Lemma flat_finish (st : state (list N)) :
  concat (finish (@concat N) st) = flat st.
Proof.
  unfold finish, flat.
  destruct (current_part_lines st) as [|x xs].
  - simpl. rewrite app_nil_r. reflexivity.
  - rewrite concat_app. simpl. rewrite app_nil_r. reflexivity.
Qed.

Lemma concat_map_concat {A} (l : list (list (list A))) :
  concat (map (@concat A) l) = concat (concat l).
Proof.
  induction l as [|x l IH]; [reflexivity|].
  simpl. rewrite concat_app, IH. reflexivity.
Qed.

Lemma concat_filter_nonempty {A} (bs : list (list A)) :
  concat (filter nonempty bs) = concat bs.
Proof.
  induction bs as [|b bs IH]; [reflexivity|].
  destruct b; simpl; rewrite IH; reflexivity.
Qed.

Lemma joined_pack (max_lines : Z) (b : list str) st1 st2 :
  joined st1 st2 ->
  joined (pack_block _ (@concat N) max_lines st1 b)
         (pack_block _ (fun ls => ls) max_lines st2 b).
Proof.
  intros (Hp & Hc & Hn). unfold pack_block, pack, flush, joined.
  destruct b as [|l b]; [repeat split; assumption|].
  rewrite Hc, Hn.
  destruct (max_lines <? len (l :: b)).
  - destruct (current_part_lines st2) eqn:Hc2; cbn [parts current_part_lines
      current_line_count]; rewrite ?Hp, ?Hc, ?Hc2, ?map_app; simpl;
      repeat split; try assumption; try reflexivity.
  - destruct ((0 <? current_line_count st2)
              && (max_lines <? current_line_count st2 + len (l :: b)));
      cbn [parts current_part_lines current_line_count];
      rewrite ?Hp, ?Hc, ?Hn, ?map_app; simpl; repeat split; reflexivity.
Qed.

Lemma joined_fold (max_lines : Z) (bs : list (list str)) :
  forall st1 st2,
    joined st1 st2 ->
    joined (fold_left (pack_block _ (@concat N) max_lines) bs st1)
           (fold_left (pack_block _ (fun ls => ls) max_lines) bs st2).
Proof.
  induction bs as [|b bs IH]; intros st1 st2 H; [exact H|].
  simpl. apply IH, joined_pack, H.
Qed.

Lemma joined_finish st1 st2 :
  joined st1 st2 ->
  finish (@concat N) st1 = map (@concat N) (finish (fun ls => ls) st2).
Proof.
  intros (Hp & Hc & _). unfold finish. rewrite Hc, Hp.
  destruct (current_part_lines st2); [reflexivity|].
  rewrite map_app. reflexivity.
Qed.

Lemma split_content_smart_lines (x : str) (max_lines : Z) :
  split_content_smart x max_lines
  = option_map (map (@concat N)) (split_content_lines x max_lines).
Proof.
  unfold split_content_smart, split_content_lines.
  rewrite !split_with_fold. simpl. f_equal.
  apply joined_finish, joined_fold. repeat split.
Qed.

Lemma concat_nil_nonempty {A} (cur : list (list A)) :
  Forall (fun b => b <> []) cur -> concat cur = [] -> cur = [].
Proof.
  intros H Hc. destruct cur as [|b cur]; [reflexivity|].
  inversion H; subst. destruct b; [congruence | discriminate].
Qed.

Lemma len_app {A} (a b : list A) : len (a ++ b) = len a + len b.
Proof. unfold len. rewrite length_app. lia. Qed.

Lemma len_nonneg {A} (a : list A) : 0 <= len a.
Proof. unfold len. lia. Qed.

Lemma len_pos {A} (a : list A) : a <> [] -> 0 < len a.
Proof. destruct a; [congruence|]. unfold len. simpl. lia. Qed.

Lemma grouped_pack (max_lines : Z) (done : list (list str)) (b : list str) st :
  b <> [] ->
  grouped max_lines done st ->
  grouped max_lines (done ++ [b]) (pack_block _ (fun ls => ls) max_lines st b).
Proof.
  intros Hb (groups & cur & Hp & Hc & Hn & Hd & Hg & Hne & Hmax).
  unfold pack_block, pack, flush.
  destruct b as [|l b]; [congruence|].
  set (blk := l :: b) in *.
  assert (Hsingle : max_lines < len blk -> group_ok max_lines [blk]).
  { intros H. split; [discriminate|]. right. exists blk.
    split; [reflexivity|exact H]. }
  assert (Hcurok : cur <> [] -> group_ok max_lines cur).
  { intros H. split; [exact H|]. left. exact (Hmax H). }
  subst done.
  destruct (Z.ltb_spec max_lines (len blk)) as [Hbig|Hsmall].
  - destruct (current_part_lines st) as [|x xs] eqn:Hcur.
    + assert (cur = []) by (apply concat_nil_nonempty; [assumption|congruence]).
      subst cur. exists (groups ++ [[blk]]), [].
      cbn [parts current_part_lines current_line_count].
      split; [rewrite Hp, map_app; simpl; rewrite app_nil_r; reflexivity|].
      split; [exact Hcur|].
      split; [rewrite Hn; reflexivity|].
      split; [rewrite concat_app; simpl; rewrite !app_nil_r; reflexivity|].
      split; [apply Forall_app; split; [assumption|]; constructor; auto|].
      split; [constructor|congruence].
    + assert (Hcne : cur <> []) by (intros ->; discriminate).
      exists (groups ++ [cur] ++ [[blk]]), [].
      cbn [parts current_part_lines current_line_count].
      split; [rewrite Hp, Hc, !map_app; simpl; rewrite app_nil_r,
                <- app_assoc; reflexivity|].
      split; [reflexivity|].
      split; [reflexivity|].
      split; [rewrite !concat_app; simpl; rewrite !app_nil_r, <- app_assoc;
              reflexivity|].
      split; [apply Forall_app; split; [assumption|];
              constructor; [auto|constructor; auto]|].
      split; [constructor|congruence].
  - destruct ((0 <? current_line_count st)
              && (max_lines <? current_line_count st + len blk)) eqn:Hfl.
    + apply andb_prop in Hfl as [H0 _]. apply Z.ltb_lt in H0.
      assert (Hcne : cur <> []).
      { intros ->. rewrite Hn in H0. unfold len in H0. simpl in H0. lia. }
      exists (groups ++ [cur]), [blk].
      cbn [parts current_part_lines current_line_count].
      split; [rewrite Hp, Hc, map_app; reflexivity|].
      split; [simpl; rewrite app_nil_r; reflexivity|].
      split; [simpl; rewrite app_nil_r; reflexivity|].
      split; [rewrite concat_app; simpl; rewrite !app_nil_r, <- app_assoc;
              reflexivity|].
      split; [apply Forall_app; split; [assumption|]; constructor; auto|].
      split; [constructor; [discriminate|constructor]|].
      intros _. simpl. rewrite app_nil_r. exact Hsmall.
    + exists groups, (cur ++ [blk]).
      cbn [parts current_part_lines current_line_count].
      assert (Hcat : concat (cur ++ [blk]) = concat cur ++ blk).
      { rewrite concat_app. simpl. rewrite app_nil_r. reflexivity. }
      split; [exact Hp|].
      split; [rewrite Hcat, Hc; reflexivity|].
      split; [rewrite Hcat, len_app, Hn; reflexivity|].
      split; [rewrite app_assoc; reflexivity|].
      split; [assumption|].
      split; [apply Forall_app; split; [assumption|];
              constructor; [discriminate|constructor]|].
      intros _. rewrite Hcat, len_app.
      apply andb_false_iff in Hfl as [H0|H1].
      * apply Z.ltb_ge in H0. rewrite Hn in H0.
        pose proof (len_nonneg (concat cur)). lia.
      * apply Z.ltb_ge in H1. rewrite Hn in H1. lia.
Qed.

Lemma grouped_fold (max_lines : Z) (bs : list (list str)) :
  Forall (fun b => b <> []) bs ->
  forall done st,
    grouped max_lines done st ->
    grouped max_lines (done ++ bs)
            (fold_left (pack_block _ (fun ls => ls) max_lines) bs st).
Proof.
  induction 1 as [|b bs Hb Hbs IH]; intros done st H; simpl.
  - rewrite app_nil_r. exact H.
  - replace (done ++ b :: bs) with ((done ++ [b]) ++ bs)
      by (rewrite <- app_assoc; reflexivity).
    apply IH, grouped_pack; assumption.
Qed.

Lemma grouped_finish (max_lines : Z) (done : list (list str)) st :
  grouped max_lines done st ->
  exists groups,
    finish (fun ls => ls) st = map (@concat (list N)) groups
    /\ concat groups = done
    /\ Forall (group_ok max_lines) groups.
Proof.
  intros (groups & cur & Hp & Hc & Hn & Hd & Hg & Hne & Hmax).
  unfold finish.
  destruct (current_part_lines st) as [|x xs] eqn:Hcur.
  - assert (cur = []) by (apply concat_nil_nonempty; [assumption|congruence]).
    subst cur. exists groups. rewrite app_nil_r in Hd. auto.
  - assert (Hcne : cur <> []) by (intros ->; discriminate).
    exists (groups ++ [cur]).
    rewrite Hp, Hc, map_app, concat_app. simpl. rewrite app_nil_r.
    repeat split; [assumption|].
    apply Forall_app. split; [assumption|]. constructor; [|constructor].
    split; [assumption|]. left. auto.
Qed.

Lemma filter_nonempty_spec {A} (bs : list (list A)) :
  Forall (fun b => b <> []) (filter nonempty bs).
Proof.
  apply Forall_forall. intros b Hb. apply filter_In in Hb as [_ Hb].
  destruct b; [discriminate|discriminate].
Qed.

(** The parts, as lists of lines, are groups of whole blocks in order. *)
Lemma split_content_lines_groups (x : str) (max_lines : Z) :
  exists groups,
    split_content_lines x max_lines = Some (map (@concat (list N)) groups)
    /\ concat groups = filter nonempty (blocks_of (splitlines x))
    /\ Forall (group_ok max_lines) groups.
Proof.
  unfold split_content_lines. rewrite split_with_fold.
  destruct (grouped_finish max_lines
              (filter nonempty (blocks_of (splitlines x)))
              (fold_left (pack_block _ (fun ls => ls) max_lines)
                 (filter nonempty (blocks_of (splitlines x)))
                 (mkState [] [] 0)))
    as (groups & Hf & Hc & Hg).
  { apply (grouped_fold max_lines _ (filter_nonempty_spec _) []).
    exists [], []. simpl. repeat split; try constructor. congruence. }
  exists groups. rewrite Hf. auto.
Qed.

==*==

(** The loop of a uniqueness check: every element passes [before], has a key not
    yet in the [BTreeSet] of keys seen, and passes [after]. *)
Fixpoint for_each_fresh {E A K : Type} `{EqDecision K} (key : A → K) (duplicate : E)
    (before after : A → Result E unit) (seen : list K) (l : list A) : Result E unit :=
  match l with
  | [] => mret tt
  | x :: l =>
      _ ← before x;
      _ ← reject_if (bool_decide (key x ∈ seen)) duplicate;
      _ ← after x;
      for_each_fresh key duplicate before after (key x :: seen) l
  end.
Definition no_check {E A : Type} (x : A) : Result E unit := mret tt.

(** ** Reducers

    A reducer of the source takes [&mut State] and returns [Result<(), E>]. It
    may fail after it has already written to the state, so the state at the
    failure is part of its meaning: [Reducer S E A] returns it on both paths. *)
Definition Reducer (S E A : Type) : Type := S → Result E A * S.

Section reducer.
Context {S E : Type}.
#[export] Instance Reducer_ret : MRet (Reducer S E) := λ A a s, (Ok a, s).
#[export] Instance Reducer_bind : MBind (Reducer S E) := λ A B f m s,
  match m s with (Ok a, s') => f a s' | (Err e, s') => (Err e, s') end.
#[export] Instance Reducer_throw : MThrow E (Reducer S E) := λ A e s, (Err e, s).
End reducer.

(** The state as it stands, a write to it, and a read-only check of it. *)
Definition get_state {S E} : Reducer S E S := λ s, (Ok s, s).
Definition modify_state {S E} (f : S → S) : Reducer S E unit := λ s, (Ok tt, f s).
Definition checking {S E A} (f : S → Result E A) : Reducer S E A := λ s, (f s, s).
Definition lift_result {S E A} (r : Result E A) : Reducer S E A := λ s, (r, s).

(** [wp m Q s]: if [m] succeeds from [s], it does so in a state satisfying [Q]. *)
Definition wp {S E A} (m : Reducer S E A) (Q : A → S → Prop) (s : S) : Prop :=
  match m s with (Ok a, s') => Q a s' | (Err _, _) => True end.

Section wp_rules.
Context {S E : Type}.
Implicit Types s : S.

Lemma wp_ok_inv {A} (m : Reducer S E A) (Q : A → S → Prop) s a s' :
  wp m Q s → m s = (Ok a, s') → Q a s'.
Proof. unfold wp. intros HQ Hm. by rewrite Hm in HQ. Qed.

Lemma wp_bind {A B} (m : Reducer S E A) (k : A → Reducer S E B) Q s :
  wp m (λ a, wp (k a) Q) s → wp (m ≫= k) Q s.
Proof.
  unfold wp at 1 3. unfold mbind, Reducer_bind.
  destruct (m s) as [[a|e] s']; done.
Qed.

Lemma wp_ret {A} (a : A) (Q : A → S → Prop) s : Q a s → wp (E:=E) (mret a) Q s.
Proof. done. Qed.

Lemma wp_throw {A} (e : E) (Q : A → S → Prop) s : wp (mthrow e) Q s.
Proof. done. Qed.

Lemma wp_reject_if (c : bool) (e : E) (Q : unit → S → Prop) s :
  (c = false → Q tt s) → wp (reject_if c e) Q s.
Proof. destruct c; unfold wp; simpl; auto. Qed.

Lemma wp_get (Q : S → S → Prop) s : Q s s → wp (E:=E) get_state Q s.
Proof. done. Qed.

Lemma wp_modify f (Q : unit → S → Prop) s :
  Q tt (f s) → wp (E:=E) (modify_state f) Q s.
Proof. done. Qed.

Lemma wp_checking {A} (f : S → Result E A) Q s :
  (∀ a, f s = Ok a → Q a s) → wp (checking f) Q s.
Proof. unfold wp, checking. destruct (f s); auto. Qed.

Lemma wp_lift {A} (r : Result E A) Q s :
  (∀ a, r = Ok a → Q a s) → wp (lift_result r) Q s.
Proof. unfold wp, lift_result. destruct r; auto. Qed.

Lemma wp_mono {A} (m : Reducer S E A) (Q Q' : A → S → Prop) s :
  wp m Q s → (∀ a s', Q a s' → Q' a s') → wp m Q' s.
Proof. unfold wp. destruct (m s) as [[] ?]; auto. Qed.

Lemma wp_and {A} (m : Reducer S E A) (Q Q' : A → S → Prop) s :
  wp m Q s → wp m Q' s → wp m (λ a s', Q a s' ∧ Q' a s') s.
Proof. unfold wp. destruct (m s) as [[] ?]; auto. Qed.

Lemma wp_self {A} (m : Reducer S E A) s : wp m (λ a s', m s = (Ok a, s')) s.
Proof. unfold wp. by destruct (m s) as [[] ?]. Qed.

==*==

Please state how many lines in the material above include the word "assert". Nothing but the number is wanted.

RESPONSE AREA ▸ 8